History of this work
2013 Oct 6, Gabriel made his hand-written proofs of the pipes
laws
public. Dan Burton commented that someone should mechanize them in Agda.
Gabriel mentioned he had started down that road already, with help from Paolo
Capriotti.
2013 Oct 7, I also began trying to encode the laws in Agda, so Gabriel and
I began discussing the problems of strict positivity regarding the Proxy
type.
2014 Nov 16, after letting the project lie for a while, I started playing
around with teasing Proxy
into a functor ProxyF
under the free monad.
Gabriel tells me this is exactly what pipes
2.4.0 did, so with that
confirmation I started down the road of how to encode free monads in Coq. I
made the switch to Coq after being inspired by talks at
OPLSS 2014,
and because I was using it for a large project at work.
Over the next few months I read several papers by Conor McBride suggesting the use of container types, even formalizing most of his paper Kleisli Arrows of Outrageous Fortune. This, plus comments made by Paolo Capriotti, gave me much food for thought, although little code was written.
Around 2015 Mar 1 I read an old paper by Venanzio Capretta on Universal Algebra in Type Theory which made container types far more comprehensible to me, thus energizing me to consider this project again.

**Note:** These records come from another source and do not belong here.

(** * Temporal direct-manipulation engine of obsidian-bases-views

    A shallow embedding of the gantt / calendar geometry-time mapper, the
    drag and resize gesture handlers, the day-view overlap layout and the
    timeline window derivation, with the properties the specification
    states about them; and further parts of the same sources (timeline
    markers, the handlers of the gantt view, drag-to-create and the
    sections of the day view, the phantom of an event, badge colours and
    property ids), with properties read off the code.

    Conventions of the embedding.
    - A JavaScript [number] that the code divides or scales is an exact
      rational ([Q]); counters and indices are [nat]; integral results of
      [Math.round] / [Math.floor] are [Z].
    - A [Date] is its time value in milliseconds; the local time zone is
      taken to be UTC, without daylight-saving transitions, so one calendar
      day is always [86400000] ms and local fields are UTC fields.
    - Dividing by zero gives 0 in [Q] and an infinity or NaN in
      JavaScript: a statement that divides by a measured extent assumes
      the extent is not zero.
    - Arithmetic on [Q] is exact where a JavaScript double rounds: a
      position in pixels can differ from the one the code computes by a
      rounding error far below a pixel (for 125 minutes the code's
      [(125 / 60) * 60] is 125.00000000000001).  An equation between
      positions holds of the code up to such an error; the properties of
      the day-view layout are stated through the comparisons the code
      itself makes, for times that lie whole minutes apart, or where the
      doubles are exact (whole hours), and leave open what only the
      rounding decides.
    - [updateProperty] is the external property write sink: a handler
      returns the list of writes it issues, in issue order. *)

From Stdlib Require Import ZArith QArith Qabs Qround Qminmax Lia Lqa.
From stdpp Require Import base list gmap strings pretty sorting relations.

Set Default Proof Using "Type".

(** ** JavaScript numeric built-ins *)

Module JS.

(** [Math.floor] on an exact rational. *)
Definition Math_floor (x : Q) : Z := Qfloor x.

(** [Math.round]: nearest integer, ties towards plus infinity. *)
Definition Math_round (x : Q) : Z := Qfloor (x + (1 # 2)).

(** [Math.abs]. *)
Definition Math_abs (x : Q) : Q := Qabs x.

(** Strict and non-strict comparison of numbers as booleans. *)
Definition ltb (x y : Q) : bool :=
  match (x ?= y)%Q with Lt => true | _ => false end.

Definition leb (x y : Q) : bool :=
  match (x ?= y)%Q with Gt => false | _ => true end.

End JS.

(** ** Dates *)

(** A [Date] object, as its local time value in milliseconds. *)
Abbreviation Date := Z (only parsing).

(** The built-in accessors of [Date], after the ECMAScript day/time
    arithmetic (proleptic Gregorian calendar). *)
Module JSDate.
Local Open Scope Z_scope.

Definition msPerDay : Z := 86400000.
Definition msPerHour : Z := 3600000.
Definition msPerMinute : Z := 60000.
Definition msPerSecond : Z := 1000.

Definition getTime (d : Date) : Z := d.

(** [Day(t)] and [TimeWithinDay(t)]. *)
Definition Day (t : Date) : Z := t / msPerDay.
Definition TimeWithinDay (t : Date) : Z := t mod msPerDay.

(** Year, month (1..12) and day of month of a day number. *)
Definition civilFromDays (z0 : Z) : Z * Z * Z :=
  let z := z0 + 719468 in
  let era := z / 146097 in
  let doe := z - era * 146097 in
  let yoe := (doe - doe / 1460 + doe / 36524 - doe / 146096) / 365 in
  let y := yoe + era * 400 in
  let doy := doe - (365 * yoe + yoe / 4 - yoe / 100) in
  let mp := (5 * doy + 2) / 153 in
  let d := doy - (153 * mp + 2) / 5 + 1 in
  let m := if mp <? 10 then mp + 3 else mp - 9 in
  (if m <=? 2 then y + 1 else y, m, d).

(** Day number of the civil date [y]-[m]-[d], [m] in 1..12. *)
Definition daysFromCivil (y0 m d : Z) : Z :=
  let y := if m <=? 2 then y0 - 1 else y0 in
  let era := y / 400 in
  let yoe := y - era * 400 in
  let mp := if 2 <? m then m - 3 else m + 9 in
  let doy := (153 * mp + 2) / 5 + d - 1 in
  let doe := yoe * 365 + yoe / 4 - yoe / 100 + doy in
  era * 146097 + doe - 719468.

(** [MakeDay(year, month, date)] with a 0-based month that may overflow
    and a day of month that may be 0 or negative. *)
Definition MakeDay (year month date : Z) : Z :=
  daysFromCivil (year + month / 12) (month mod 12 + 1) 1 + date - 1.

Definition getFullYear (d : Date) : Z := fst (fst (civilFromDays (Day d))).
Definition getMonth (d : Date) : Z := snd (fst (civilFromDays (Day d))) - 1.
Definition getDate (d : Date) : Z := snd (civilFromDays (Day d)).
Definition getHours (d : Date) : Z := TimeWithinDay d / msPerHour.
Definition getMinutes (d : Date) : Z := (TimeWithinDay d / msPerMinute) mod 60.
Definition getSeconds (d : Date) : Z := (TimeWithinDay d / msPerSecond) mod 60.
Definition getMilliseconds (d : Date) : Z := TimeWithinDay d mod msPerSecond.

(** The date built from civil fields: [new Date(y, m - 1, d, h, mi)]. *)
Definition mk (y m d h mi : Z) : Date :=
  daysFromCivil y m d * msPerDay + h * msPerHour + mi * msPerMinute.

(** [String.prototype.padStart(n, "0")]. *)
Definition padStart0 (n : nat) (s : string) : string :=
  String.concat "" (replicate (n - String.length s)%nat "0"%string) +:+ s.

(** [Date.prototype.toISOString]; years outside 0..9999 use the signed
    six-digit form. *)
Definition toISOString (d : Date) : string :=
  let y := getFullYear d in
  let ys :=
    if (0 <=? y) && (y <=? 9999) then padStart0 4 (pretty y)
    else (if y <? 0 then "-" else "+") +:+ padStart0 6 (pretty (Z.abs y)) in
  ys +:+ "-" +:+ padStart0 2 (pretty (getMonth d + 1))
     +:+ "-" +:+ padStart0 2 (pretty (getDate d))
     +:+ "T" +:+ padStart0 2 (pretty (getHours d))
     +:+ ":" +:+ padStart0 2 (pretty (getMinutes d))
     +:+ ":" +:+ padStart0 2 (pretty (getSeconds d))
     +:+ "." +:+ padStart0 3 (pretty (getMilliseconds d)) +:+ "Z".

End JSDate.

(** The functions of the date-fns library the sources import, by their
    documented behaviour. *)
Module DateFns.
Import JSDate.
Local Open Scope Z_scope.

Definition addDays (date : Date) (amount : Z) : Date :=
  date + amount * msPerDay.

(** Number of full days between two dates, truncated towards zero. *)
Definition differenceInDays (laterDate earlierDate : Date) : Z :=
  Z.quot (laterDate - earlierDate) msPerDay.

(** Number of full minutes between two dates, truncated towards zero. *)
Definition differenceInMinutes (laterDate earlierDate : Date) : Z :=
  Z.quot (laterDate - earlierDate) msPerMinute.

Definition isSameDay (a b : Date) : bool := Day a =? Day b.

(** [setDate(1); setHours(0, 0, 0, 0)]. *)
Definition startOfMonth (date : Date) : Date :=
  MakeDay (getFullYear date) (getMonth date) 1 * msPerDay.

(** [setFullYear(year, month + 1, 0); setHours(23, 59, 59, 999)]. *)
Definition endOfMonth (date : Date) : Date :=
  MakeDay (getFullYear date) (getMonth date + 1) 0 * msPerDay
  + (23 * msPerHour + 59 * msPerMinute + 59 * msPerSecond + 999).

Definition getHours := JSDate.getHours.
Definition getMinutes := JSDate.getMinutes.

End DateFns.

(** calendar/utils/dateUtils.ts *)
Module DateUtils.
Import JSDate.
Local Open Scope Z_scope.

(** [formatDateString]: the date as a [YYYY-MM-DD] string in local time. *)
Definition formatDateString (date : Date) : string :=
  let year := getFullYear date in
  let month := padStart0 2 (pretty (getMonth date + 1)) in
  let day := padStart0 2 (pretty (getDate date)) in
  pretty year +:+ "-" +:+ month +:+ "-" +:+ day.

End DateUtils.

(** ** Data model *)

(** Modelled from the spec: the handle of an entry's backing file
    ([TFile] of the host application), identified by its path. *)
Definition TFile : Type := string.

(** Modelled from the spec: one call [updateProperty(file, propertyName,
    value)] of the external property write sink ([usePropertyUpdate] is
    not part of the sources).  The call is fire-and-forget; a handler is
    modelled by the list of calls it issues, in order. *)
Record PropertyWrite : Type := mkWrite {
  w_file : TFile;
  w_property : string;
  w_value : string
}.

Global Instance PropertyWrite_eq_dec : EqDecision PropertyWrite.
Proof. solve_decision. Defined.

2015 May 30, After a few weeks of trying various free monad encodings based on container types and universal algebra, I stumbled across a trick Edward Kmett used for his Boehm-Berarducci encoding of the free monad transformer. It turns out that although he did this to improve GHC roles for an applied functor, it also solves the strict positivity issue in Coq!
2015 May 31, With this trick in hand, I was able to transcode most of the
pipes
library directly from Haskell, requiring only minor syntactic
variations to adapt it to the Gallina language. With those done, the laws were
relatively easy, falling into place over a two week period.
2015 Jun 12, all of the laws are complete.
So in all it took 1.5 years to learn Coq well enough and to find the right abstraction, and 2 weeks to do the actual work.